The air may be moved too fast or too slow for the person's comfort. Therefore, the art contains many examples of fans that can be adjusted for either or both direction and speed. However, many of these fans have drawbacks that make them difficult to use for many people. For example, many fans must be physically moved in order to properly orient the fan. This requires the fan to be picked up and moved as required. While this may not
seem too difficult, it is difficult and, perhaps, impossible for a physically disabled person or a bedridden person. In such a case, the person must wait until someone can be summoned to move the fan for them. Therefore, there is a need for a fan that can be controlled remotely. While the art contains examples of remotely controlled fans, these fans are not easily used by a physically handicapped person or a person who may not be able to see the controls. In such a case, the remote control is not fully usable by the user. This may be because the user is sight disabled or because the user cannot move into a position to adequately see the remote or simply because there is not sufficient light to see the fan, such as at night, and the user cannot move the remote into a location to see the remote or to have enough light to see the remote control. For example, a bedridden patient who wakes up in the middle of the night may not be able to obtain light that is adequate to see the remote control, hi such an instance, the person may have to experiment with the remote control until the fan is adjusted to his or her hiding. This may not be efficient and may even result in the fan being turned off or oriented in a totally wrong direction. Therefore, there is a need for a fan that can be controlled remotely even by a physically handicapped person. There is still a further need for a fan that can be controlled remotely even if the user cannot see the remote control. Still further, the fans that are known to the inventor cannot be adjusted in as many degrees of freedom as possible. That is, the fans known to the inventor cannot be adjusted as to panning coverage as well as height as well as speed as well as orientation. Thus, even though the known fans have some adjustments available to the user, there are still several limitations that will inhibit the fan from being as effective as possible. Therefore, there is a need for a fan that can be fully adjusted in a plurality of degrees of freedom so the fan is as effective as possible.
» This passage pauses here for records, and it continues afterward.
(** * BusTub buffer pool: LRU-K replacer, buffer pool manager and page guards

    A shallow embedding of
      - src/buffer/lru_k_replacer.cpp
      - src/buffer/buffer_pool_manager.cpp
      - src/storage/page/page_guard.cpp
      - src/storage/disk/disk_scheduler.cpp
      - src/primer/trie.cpp
    followed by the properties of the storage-engine specification and by
    further properties of the code.

    Conventions.  [size_t] values are integers in [0, 2^64) and every
    arithmetic operation on them is reduced with [wrap64]; [page_id_t] and
    [frame_id_t] are C++ [int].  Mutexes and the per-frame reader/writer latch
    are not part of the state: every operation is run to completion by one
    thread.  A call that cannot return normally yields a [Fault]. *)

From stdpp Require Import gmap list.
From Stdlib Require Import ZArith Lia.

Open Scope Z_scope.

(** ** Machine integers and abnormal termination *)

Definition wrap64 (z : Z) : Z := z mod 2 ^ 64.

(** [int] increment as performed by [std::atomic<int>::operator++]
    (two's complement wrap-around). *)
Definition wrap_int (z : Z) : Z := (z + 2 ^ 31) mod 2 ^ 32 - 2 ^ 31.

(** Modelled from the spec: the sentinel of common/config.h, which is not part
    of the sources at hand.  The specification only says that page
    identifiers are non-negative and that a sentinel [INVALID] denotes "none";
    the value is the one BusTub uses, and the development relies on nothing
    but its being negative. *)
Definition INVALID_PAGE_ID : Z := -1.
PRINCIPAL OBJECTS OF THE INVENTION It is a main object of the present invention to provide a fan that can be controlled
remotely. It is another object of the present invention to provide a fan that can be controlled remotely even by a physically handicapped person. It is another object of the present invention to provide a fan that can be controlled remotely even if the user cannot see the remote control. It is another object of the present invention to provide a fan that can be fully adjusted in a plurality of degrees of freedom so the fan is as effective as possible.
SUMMARY OF THE INVENTION These, and other, objects are achieved by a remotely controlled fan unit which comprises a fan unit which includes a base, a plurality of manual controls, a wireless control signal receiver; and a control signal generator electrically connected to the wireless control signal receiver, a neck unit that includes an outer section and an inner section, with the inner section telescopingly received in the outer section, the inner section being movably mounted on the outer section to move between an extended orientation and a retracted orientation; a motor housing rotatably mounted on the inner section of the neck unit; a fan motor located inside the motor housing, the fan motor being electrically connected to the control signal generator and to the manual controls; a height adjustment motor mounted on the motor housing, the height adjustment motor being electrically connected to the control signal generator and to the manual controls; gearing connecting the inner section of the neck unit to the height adjustment motor; a panning motor mounted on the motor housing, the panning motor being electrically connected to the control signal generator, gearing connecting the motor housing to the inner section of the neck section; and a remote control unit which includes a housing, a power source, a wireless signal generator circuit which generates wireless control signals that are received by the wireless control signal receiver in the fan unit, and a plurality of control buttons, each control button of the plurality of control buttons being sized, shaped and located differently from other control buttons so each control button can be located by touch, the plurality of control buttons including fan speed control buttons, height-adjusting buttons and panning buttons.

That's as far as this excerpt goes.